There were also studies that used autonomic characteristics of sleep other than HRV. Some notable works were presented by Hong et al.26 reported an accuracy of 81% using a Doppler radar system to capture cardiorespiratory activity; and Hwang et al.27 reported a Cohen’s κ of 0.48 and an accuracy of 70.9% using body movement and respiratory dynamics.

Temporal models

Given that sleep architecture has common temporal patterns throughout the night, the non-temporal approach may not achieve optimal performance as it does not exploit the dependency between time steps. Short-term recurrent models solve this problem by formulating the classification task as \({\mathscr{T}}=\{{\mathscr{Y}},P({Y}_{t}|{X}_{t},{X}_{t-1})\}\). Adding the HRV characteristics of the previous time step t − 1 enables the model to learn the short-term epoch-to-epoch architecture of sleep.
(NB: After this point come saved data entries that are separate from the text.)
(** * DewDash (s24_web_dashboard.py): register decoder, acquisition cycle,
      snapshot store and shutdown flag

    A shallow embedding of the parts of [s24_web_dashboard.py] that carry
    the program's behaviour:

    - the register decoder inlined in [read_sensor_data] (the scaling
      branch on [raw_values[0] > 1000], the derived spread);
    - one iteration of the [while True] loop of [read_sensor_data], with
      its [try]/[except] and the calls it makes on the Modbus client;
    - the module-level dictionary [sensor_data] and the two ways the loop
      writes it (rebinding the name, storing one key in place);
    - the Flask handlers [get_data] and [shutdown];
    - the [KeyboardInterrupt] handler of [main] that sets [shutdown_flag].

    Python's [float] is IEEE 754 binary64, which is what Rocq's primitive
    [float] is, so the decoder is modelled bit for bit.  Console output
    ([print]) and the local [first_connection], which only gates console
    output, are not modelled. *)

From Stdlib Require Import ZArith QArith Qabs Floats Uint63 Lia.
From stdpp Require Import base option list strings gmap.

Set Warnings "-inexact-float".
Open Scope Z_scope.

(** ** Python values and exceptions *)

(** The values stored under the keys of [sensor_data]. *)
Inductive value : Type :=
  | VFloat (f : float)
  | VStr (s : string)
  | VInts (l : list Z).

(** A Python dictionary with string keys (also the JSON object that
    [jsonify] serialises). *)
Abbreviation dict := (gmap string value).

(** The result of evaluating a Python expression or statement: it returns
    a value, or raises an exception [e], of which the program only ever
    uses [str(e)]. *)
Inductive outcome (A : Type) : Type :=
  | Ret (a : A)
  | Raise (msg : string).
Arguments Ret {A} a.
Arguments Raise {A} msg.

#[global] Instance outcome_ret : MRet outcome := fun _ a => Ret a.
#[global] Instance outcome_bind : MBind outcome := fun _ _ k m =>
  match m with
  | Ret a => k a
  | Raise msg => Raise msg
  end.

(** ** Python arithmetic on registers *)

(** A Modbus holding register: an unsigned 16-bit integer. *)
Definition u16 (r : Z) : Prop := 0 <= r <= 65535.

(** [float(n)] for a Python [int] (exact below 2^53). *)
Definition float_of_int (n : Z) : float :=
  if n <? 0 then PrimFloat.opp (PrimFloat.of_uint63 (Uint63.of_Z (- n)))
  else PrimFloat.of_uint63 (Uint63.of_Z n).

(** [n / d] for an [int] [n] and a [float] [d]: true division, which
    raises [ZeroDivisionError] on a zero divisor. *)
Definition py_truediv (n : Z) (d : float) : outcome float :=
  if PrimFloat.eqb d 0%float then Raise "float division by zero"
  else Ret (PrimFloat.div (float_of_int n) d).

(** [l[i]] for a list [l] and an index [i >= 0]: raises [IndexError] out
    of range. *)
Definition py_index (l : list Z) (i : nat) : outcome Z :=
  match l !! i with
  | Some x => Ret x
  | None => Raise "list index out of range"
  end.

(** ** The register decoder (read_sensor_data, the body of
       [if not result.isError()]) *)

(** The local variables the decoder computes. *)
Record reading : Type := Reading {
  humidity : float;
  temp_c : float;
  temp_f : float;
  dewpoint_c : float;
  dewpoint_f : float;
  dewpoint_spread : float
}.

Definition decode (raw_values : list Z) : outcome reading :=
  r0 ← py_index raw_values 0;
  '(humidity, temp_c, temp_f, dewpoint_c, dewpoint_f) ←
    (if 1000 <? r0 then
       (* Raw values - apply scaling *)
       h0 ← py_index raw_values 0; humidity ← py_truediv h0 100%float;
       r1 ← py_index raw_values 1; temp_c ← py_truediv r1 20%float;
       r2 ← py_index raw_values 2; temp_f ← py_truediv r2 20%float;
       r3 ← py_index raw_values 3; dewpoint_c ← py_truediv r3 100%float;
       r4 ← py_index raw_values 4; dewpoint_f ← py_truediv r4 100%float;
       mret (humidity, temp_c, temp_f, dewpoint_c, dewpoint_f)
     else
       (* Already scaled *)
       h0 ← py_index raw_values 0;
       r1 ← py_index raw_values 1;
       r2 ← py_index raw_values 2;
       r3 ← py_index raw_values 3;
       r4 ← py_index raw_values 4;
       mret (float_of_int h0, float_of_int r1, float_of_int r2,
             float_of_int r3, float_of_int r4));
  (* Calculate dew point spread *)
  let dewpoint_spread := PrimFloat.sub temp_c dewpoint_c in
  mret (Reading humidity temp_c temp_f dewpoint_c dewpoint_f dewpoint_spread).

(** ** The Modbus client and the clock, as one loop iteration sees them *)

(** What [read_holding_registers] returns: [isError()] and [registers]. *)
Record modbus_response : Type := Response {
  isError : bool;
  registers : list Z
}.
For example, they can capture the sleep stage dependent time-delay between cortical and autonomic nervous activities during transitions between some sleep stages (e.g. between light and deep sleep)28,29. A few methods have been proposed in this field. Fonseca et al.30 compared probabilistic classifiers using similar cardiorespiratory features and showed that a conditional random field classifier outperformed classifiers based on linear discriminant and hidden Markov models, with a Cohen’s κ and accuracy of 0.53 and 70.8% respectively for 100 healthy participants and of 0.45 and 69.7% respectively for 51 sleep apnea patients30. A structured learning approach with a neural conditional random field algorithm was recently proposed to identify sleep stages from nasal flow signals, where a Cohen’s κ of 0.57 was achieved31.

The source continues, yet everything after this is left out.